Open ternaus opened 2 years ago
@ternaus Hi, I'm interested in the feature.
How can we specify the pasted object in an albumentation's transform? Do we need to introduce a new target keyword like 'paste_image':
transform(image=image, paste_image=paste_image, ...)
, or sample segments from the same target image as yolov5 is doing?
I think we could support this:
past_image_key
param for transform - if this key is set we will use provided imagespast_image_dir
parms for transform - is this key is set we will sample random image from this directory@Dipet thank you for your reply.
Do You mean that the paste_image_key
is used to set a path to the png file as a target?
transform(image=image, paste_image_key="path/to/png", ...)
If so, I think using past_image_dir
is a better choice since the past_image_dir
can be used as a parameter of the constructor. And we can avoid introducing new targets and follow the standard usage.
Ex.
transform Compose([
CopyAndPaste(paste_image_dir=objects_dir, …),
...
])
transform(image=image, …) # we can still use only the standard targets bboxes, and masks.
To get a feel for it, I made a workable example in PR #1297 (still working).
Feature description
Add CopyAndPaste Augmentation from https://arxiv.org/abs/2012.07177
Used in github.com/ultralytics/yolov5/blob/ac6c4383bc0c7a2a4f7ca18f8733821b49e916bd/utils/augmentations.py#L19
Checked the yolov5 code, here. It looks they don't do the method the paper describes
Paper quote:
Our approach for generating new data using Copy-Paste is very simple. We randomly select two images and apply random scale jittering and random horizontal flipping on each of them. Then we select a random subset of objects from one of the images and paste them onto the other image. Lastly, we adjust the ground-truth annotations accordingly: we remove fully occluded objects and update the masks and bounding boxes of partially occluded objects.
What they do:
Regarding this PR.
I haven't checked the implementation in detail, but there are two points so far:
paste_image_dir=object_dir,
get_label_from_path=get_label_from_path
appear suboptimal. It would be better to handle everything in memory, working directly with already loaded images, labels, and masks.
@zetyquickly
Loading everything to memory or loading from the disk could be of personal preference.
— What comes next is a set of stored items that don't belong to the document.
(** * Spring Actuator API checker: a shallow embedding of
      [spring_actuator_checker.py] and the properties of its check-and-aggregate
      engine.

    The HTTP library, the wall clock and the remote service are the
    environment of the program: they are modelled by a [World] that the
    program reads through a state-and-exception monad.  Logging has no
    influence on any returned value and is left out. *)

From Stdlib Require Import ZArith List String Ascii Bool Lia.
From Stdlib Require Import DecimalString Floats.SpecFloat.
Import ListNotations.
Set Warnings "-register-all".
Open Scope string_scope.
Open Scope Z_scope.

(** ** Python values *)

Module Py.

(** Python floats are IEEE-754 binary64 numbers. *)
Definition float : Type := spec_float.
Definition float_sub : float -> float -> float := SFsub 53 1024.

(** The objects [json.loads] can build, [None] included.  A [dict] keeps its
    insertion order; its keys are pairwise distinct. *)
Inductive value : Type :=
| PNone
| PBool (b : bool)
| PInt (z : Z)
| PFloat (f : float)
| PStr (s : string)
| PList (l : list value)
| PDict (d : list (string * value)).

(** [type(v).__name__] *)
Definition type_name (v : value) : string :=
  match v with
  | PNone => "NoneType"
  | PBool _ => "bool"
  | PInt _ => "int"
  | PFloat _ => "float"
  | PStr _ => "str"
  | PList _ => "list"
  | PDict _ => "dict"
  end.

(** Truth value of an object, as [if v:] and [v or w] test it. *)
Definition truthy (v : value) : bool :=
  match v with
  | PNone => false
  | PBool b => b
  | PInt z => negb (z =? 0)
  | PFloat f => match f with S754_zero _ => false | _ => true end
  | PStr s => negb (s =? "")%string
  | PList l => match l with [] => false | _ => true end
  | PDict d => match d with [] => false | _ => true end
  end.

(** [v or w] *)
Definition or_else (v w : value) : value := if truthy v then v else w.

(** [v is not None] *)
Definition is_not_None (v : value) : bool :=
  match v with PNone => false | _ => true end.

(** [str(n)] for an [int]. *)
Definition str_int (z : Z) : string := NilZero.string_of_int (Z.to_int z).

(** [s.upper()], on ASCII letters. *)
Definition upper_ascii (c : ascii) : ascii :=
  let n := nat_of_ascii c in
  if (97 <=? n)%nat && (n <=? 122)%nat then ascii_of_nat (n - 32) else c.

Fixpoint upper (s : string) : string :=
  match s with
  | EmptyString => EmptyString
  | String c t => String (upper_ascii c) (upper t)
  end.

(** [s.rstrip(c)] for a single character [c]. *)
Fixpoint rstrip (c : ascii) (s : string) : string :=
  match s with
  | EmptyString => EmptyString
  | String a t =>
      match rstrip c t with
      | EmptyString => if Ascii.eqb a c then EmptyString else String a EmptyString
      | t' => String a t'
      end
  end.

(** [s.startswith(p)] *)
Definition startswith (s p : string) : bool := String.prefix p s.

(** [sub in s] for two strings. *)
Fixpoint str_contains (s sub : string) : bool :=
  String.prefix sub s ||
  match s with
  | EmptyString => false
  | String _ t => str_contains t sub
  end.

(** [key in d] and [d[key]] for a [dict] with string keys. *)
Fixpoint dict_get (d : list (string * value)) (key : string) : option value :=
  match d with
  | [] => None
  | (k, v) :: d' => if (k =? key)%string then Some v else dict_get d' key
  end.

(** [x == key] where [key] is a string. *)
Definition eq_str (x : value) (key : string) : bool :=
  match x with
  | PStr s => (s =? key)%string
  | _ => false
  end.

(** Exceptions the program can meet.  [requests.exceptions.JSONDecodeError]
    (requests 2.27 and later) derives from both
    [requests.exceptions.RequestException] and [json.JSONDecodeError];
    earlier releases, and the mocks of the test suite, raise a plain
    [json.JSONDecodeError]. *)
Inductive decode_error : Type :=
| json_JSONDecodeError (msg : string)
| requests_JSONDecodeError (msg : string).

Inductive exn : Type :=
| RequestException (msg : string)
| DecodeError (d : decode_error)
| TypeError
| KeyError (key : string).

Definition isinstance_RequestException (e : exn) : bool :=
  match e with
  | RequestException _ => true
  | DecodeError (requests_JSONDecodeError _) => true
  | _ => false
  end.

Definition isinstance_json_JSONDecodeError (e : exn) : bool :=
  match e with
  | DecodeError _ => true
  | _ => false
  end.

(** [str(e)].  The program formats the exceptions of [requests] only; the
    text the interpreter gives a [TypeError] is not modelled. *)
Definition str_exn (e : exn) : string :=
  match e with
  | RequestException msg => msg
  | DecodeError (json_JSONDecodeError msg) => msg
  | DecodeError (requests_JSONDecodeError msg) => msg
  | TypeError => ""
  | KeyError key => "'" ++ key ++ "'"
  end.

(** The formatted form of an [Optional[str]] inside an f-string. *)
Definition format_optional (o : option string) : string :=
  match o with
  | Some s => s
  | None => "None"
  end.

(** A call either returns or raises. *)
Inductive result (A : Type) : Type :=
| Ok (a : A)
| Raise (e : exn).
Arguments Ok {A} a.
Arguments Raise {A} e.

(** [key in container], for a string [key]. *)
Definition contains (container : value) (key : string) : result bool :=
  match container with
  | PDict d => Ok (match dict_get d key with Some _ => true | None => false end)
  | PList l => Ok (existsb (fun x => eq_str x key) l)
  | PStr s => Ok (str_contains s key)
  | PNone | PBool _ | PInt _ | PFloat _ => Raise TypeError
  end.

(** [container[key]], for a string [key]: only a [dict] can be indexed by a
    string. *)
Definition getitem (container : value) (key : string) : result value :=
  match container with
  | PDict d => match dict_get d key with
               | Some v => Ok v
               | None => Raise (KeyError key)
               end
  | _ => Raise TypeError
  end.

End Py.
Import Py.

(** ** The environment: HTTP session, clock, remote service *)

(** What [requests] hands back: the status line, the raw text and what
    [response.json()] does. *)
Module requests.

Inductive json_outcome : Type :=
| Decoded (v : value)
| NotJSON (d : decode_error).

Record Response : Type := mkResponse {
  status_code : Z;
  text : string;
  json : json_outcome
}.

End requests.
Import requests.

(** The arguments of one [session.request] call. *)
Record Request : Type := mkRequest {
  req_method : string;
  req_url : string;
  req_headers : list (string * string);
  req_json : value;
  req_timeout : Z;
  req_verify : bool
}.

(** A request meets a response or a transport failure (DNS, refused
    connection, timeout, TLS), which [requests] raises as a
    [RequestException]. *)
Inductive net_outcome : Type :=
| Received (r : Response)
| TransportFailure (msg : string).

Record World : Type := mkWorld {
  clock : nat -> float;                     (* successive clock readings *)
  ticks : nat;                              (* readings taken so far *)
  server : nat -> Request -> net_outcome;   (* fate of the n-th request *)
  sent : list Request                       (* requests issued, oldest first *)
}.

(** State and exceptions. *)
Definition M (A : Type) : Type := World -> result A * World.

Definition ret {A} (a : A) : M A := fun w => (Ok a, w).

Definition bind {A B} (m : M A) (k : A -> M B) : M B :=
  fun w =>
    match m w with
    | (Ok a, w') => k a w'
    | (Raise e, w') => (Raise e, w')
    end.

Definition raise {A} (e : exn) : M A := fun w => (Raise e, w).

Definition lift {A} (r : result A) : M A := fun w => (r, w).

(** [try: body  except <class> as e: handler e] *)
Definition try_except {A} (body : M A) (class : exn -> bool) (handler : exn -> M A) : M A :=
  fun w =>
    match body w with
    | (Ok a, w') => (Ok a, w')
    | (Raise e, w') => if class e then handler e w' else (Raise e, w')
    end.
In the lastest transform that needed to load extra data from disk it looks like
We have pair of:
reference_data (Optional[Union[Generator[ReferenceImage, None, None], Sequence[Any]]]):
A sequence or generator of dictionaries containing the reference data for mixing
If None or an empty sequence is provided, no operation is performed and a warning is issued.
and
read_fn (Callable[[ReferenceImage], Dict[str, Any]]):
A function to process items from reference_data. It should accept items from reference_data
and return a dictionary containing processed data:
- The returned dictionary must include an 'image' key with a numpy array value.
- It may also include 'mask', 'global_label' each associated with numpy array values.
Defaults to a function that assumes input dictionary contains numpy arrays and directly returns it.
reference_data could be generator, sequence of ids, paths, images loaded into memory
and read_fn is function that maps from reference_data element to something that transform uses.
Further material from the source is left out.